**Exercise requirements:**
The entries below are to be returned exactly. Include all of them.

**Data for review:**
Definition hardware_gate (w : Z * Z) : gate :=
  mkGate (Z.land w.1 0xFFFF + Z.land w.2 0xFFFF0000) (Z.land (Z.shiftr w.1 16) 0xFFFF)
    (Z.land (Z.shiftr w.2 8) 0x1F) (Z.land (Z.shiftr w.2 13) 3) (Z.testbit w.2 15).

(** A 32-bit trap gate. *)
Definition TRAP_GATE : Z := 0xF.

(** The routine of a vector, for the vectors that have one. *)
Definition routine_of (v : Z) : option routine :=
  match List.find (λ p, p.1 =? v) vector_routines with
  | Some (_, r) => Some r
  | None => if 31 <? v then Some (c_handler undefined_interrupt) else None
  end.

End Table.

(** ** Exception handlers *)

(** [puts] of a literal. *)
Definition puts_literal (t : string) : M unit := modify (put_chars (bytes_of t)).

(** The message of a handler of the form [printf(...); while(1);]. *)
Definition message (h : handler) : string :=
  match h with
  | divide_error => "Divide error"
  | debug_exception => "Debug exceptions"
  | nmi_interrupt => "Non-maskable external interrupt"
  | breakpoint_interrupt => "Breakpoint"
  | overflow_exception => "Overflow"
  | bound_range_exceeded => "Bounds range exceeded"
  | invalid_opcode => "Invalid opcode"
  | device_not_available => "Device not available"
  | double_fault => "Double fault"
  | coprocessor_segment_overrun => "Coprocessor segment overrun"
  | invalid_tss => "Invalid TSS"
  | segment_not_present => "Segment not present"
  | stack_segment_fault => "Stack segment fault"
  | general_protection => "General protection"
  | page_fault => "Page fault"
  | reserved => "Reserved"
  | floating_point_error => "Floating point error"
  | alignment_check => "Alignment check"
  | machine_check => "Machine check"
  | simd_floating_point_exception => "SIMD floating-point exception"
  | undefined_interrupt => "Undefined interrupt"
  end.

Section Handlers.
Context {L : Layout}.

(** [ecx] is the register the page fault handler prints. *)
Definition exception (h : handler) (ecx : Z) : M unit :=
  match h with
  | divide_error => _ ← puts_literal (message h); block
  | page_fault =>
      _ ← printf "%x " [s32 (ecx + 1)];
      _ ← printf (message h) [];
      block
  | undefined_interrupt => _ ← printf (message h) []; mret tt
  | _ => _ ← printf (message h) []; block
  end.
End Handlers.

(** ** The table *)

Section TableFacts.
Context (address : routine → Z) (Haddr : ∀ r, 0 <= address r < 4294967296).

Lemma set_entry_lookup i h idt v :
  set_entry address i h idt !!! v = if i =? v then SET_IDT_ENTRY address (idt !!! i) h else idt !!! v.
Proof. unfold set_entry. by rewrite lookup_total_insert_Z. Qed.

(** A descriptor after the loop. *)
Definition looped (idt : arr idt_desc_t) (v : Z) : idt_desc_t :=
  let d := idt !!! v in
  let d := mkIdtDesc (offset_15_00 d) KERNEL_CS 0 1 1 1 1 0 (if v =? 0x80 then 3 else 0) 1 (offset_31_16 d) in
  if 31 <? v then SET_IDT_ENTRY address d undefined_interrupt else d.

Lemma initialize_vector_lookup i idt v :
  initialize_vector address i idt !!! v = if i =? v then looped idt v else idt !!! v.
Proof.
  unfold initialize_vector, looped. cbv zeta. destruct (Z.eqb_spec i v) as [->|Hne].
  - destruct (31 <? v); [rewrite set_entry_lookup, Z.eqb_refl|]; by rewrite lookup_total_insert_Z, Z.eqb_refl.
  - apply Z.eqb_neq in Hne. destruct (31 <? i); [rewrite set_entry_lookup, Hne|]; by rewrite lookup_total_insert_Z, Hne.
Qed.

**Response area:**
Definition hardware_gate (w : Z * Z) : gate :=
  mkGate (Z.land w.1 0xFFFF + Z.land w.2 0xFFFF0000) (Z.land (Z.shiftr w.1 16) 0xFFFF)
    (Z.land (Z.shiftr w.2 8) 0x1F) (Z.land (Z.shiftr w.2 13) 3) (Z.testbit w.2 15).

(** A 32-bit trap gate. *)
Definition TRAP_GATE : Z := 0xF.

(** The routine of a vector, for the vectors that have one. *)
Definition routine_of (v : Z) : option routine :=
  match List.find (λ p, p.1 =? v) vector_routines with
  | Some (_, r) => Some r
  | None => if 31 <? v then Some (c_handler undefined_interrupt) else None
  end.

End Table.

(** ** Exception handlers *)

(** [puts] of a literal. *)
Definition puts_literal (t : string) : M unit := modify (put_chars (bytes_of t)).

(** The message of a handler of the form [printf(...); while(1);]. *)
Definition message (h : handler) : string :=
  match h with
  | divide_error => "Divide error"
  | debug_exception => "Debug exceptions"
  | nmi_interrupt => "Non-maskable external interrupt"
  | breakpoint_interrupt => "Breakpoint"
  | overflow_exception => "Overflow"
  | bound_range_exceeded => "Bounds range exceeded"
  | invalid_opcode => "Invalid opcode"
  | device_not_available => "Device not available"
  | double_fault => "Double fault"
  | coprocessor_segment_overrun => "Coprocessor segment overrun"
  | invalid_tss => "Invalid TSS"
  | segment_not_present => "Segment not present"
  | stack_segment_fault => "Stack segment fault"
  | general_protection => "General protection"
  | page_fault => "Page fault"
  | reserved => "Reserved"
  | floating_point_error => "Floating point error"
  | alignment_check => "Alignment check"
  | machine_check => "Machine check"
  | simd_floating_point_exception => "SIMD floating-point exception"
  | undefined_interrupt => "Undefined interrupt"
  end.

Section Handlers.
Context {L : Layout}.

(** [ecx] is the register the page fault handler prints. *)
Definition exception (h : handler) (ecx : Z) : M unit :=
  match h with
  | divide_error => _ ← puts_literal (message h); block
  | page_fault =>
      _ ← printf "%x " [s32 (ecx + 1)];
      _ ← printf (message h) [];
      block
  | undefined_interrupt => _ ← printf (message h) []; mret tt
  | _ => _ ← printf (message h) []; block
  end.
End Handlers.

(** ** The table *)

Section TableFacts.
Context (address : routine → Z) (Haddr : ∀ r, 0 <= address r < 4294967296).

Lemma set_entry_lookup i h idt v :
  set_entry address i h idt !!! v = if i =? v then SET_IDT_ENTRY address (idt !!! i) h else idt !!! v.
Proof. unfold set_entry. by rewrite lookup_total_insert_Z. Qed.

(** A descriptor after the loop. *)
Definition looped (idt : arr idt_desc_t) (v : Z) : idt_desc_t :=
  let d := idt !!! v in
  let d := mkIdtDesc (offset_15_00 d) KERNEL_CS 0 1 1 1 1 0 (if v =? 0x80 then 3 else 0) 1 (offset_31_16 d) in
  if 31 <? v then SET_IDT_ENTRY address d undefined_interrupt else d.

Lemma initialize_vector_lookup i idt v :
  initialize_vector address i idt !!! v = if i =? v then looped idt v else idt !!! v.
Proof.
  unfold initialize_vector, looped. cbv zeta. destruct (Z.eqb_spec i v) as [->|Hne].
  - destruct (31 <? v); [rewrite set_entry_lookup, Z.eqb_refl|]; by rewrite lookup_total_insert_Z, Z.eqb_refl.
  - apply Z.eqb_neq in Hne. destruct (31 <? i); [rewrite set_entry_lookup, Hne|]; by rewrite lookup_total_insert_Z, Hne.
Qed.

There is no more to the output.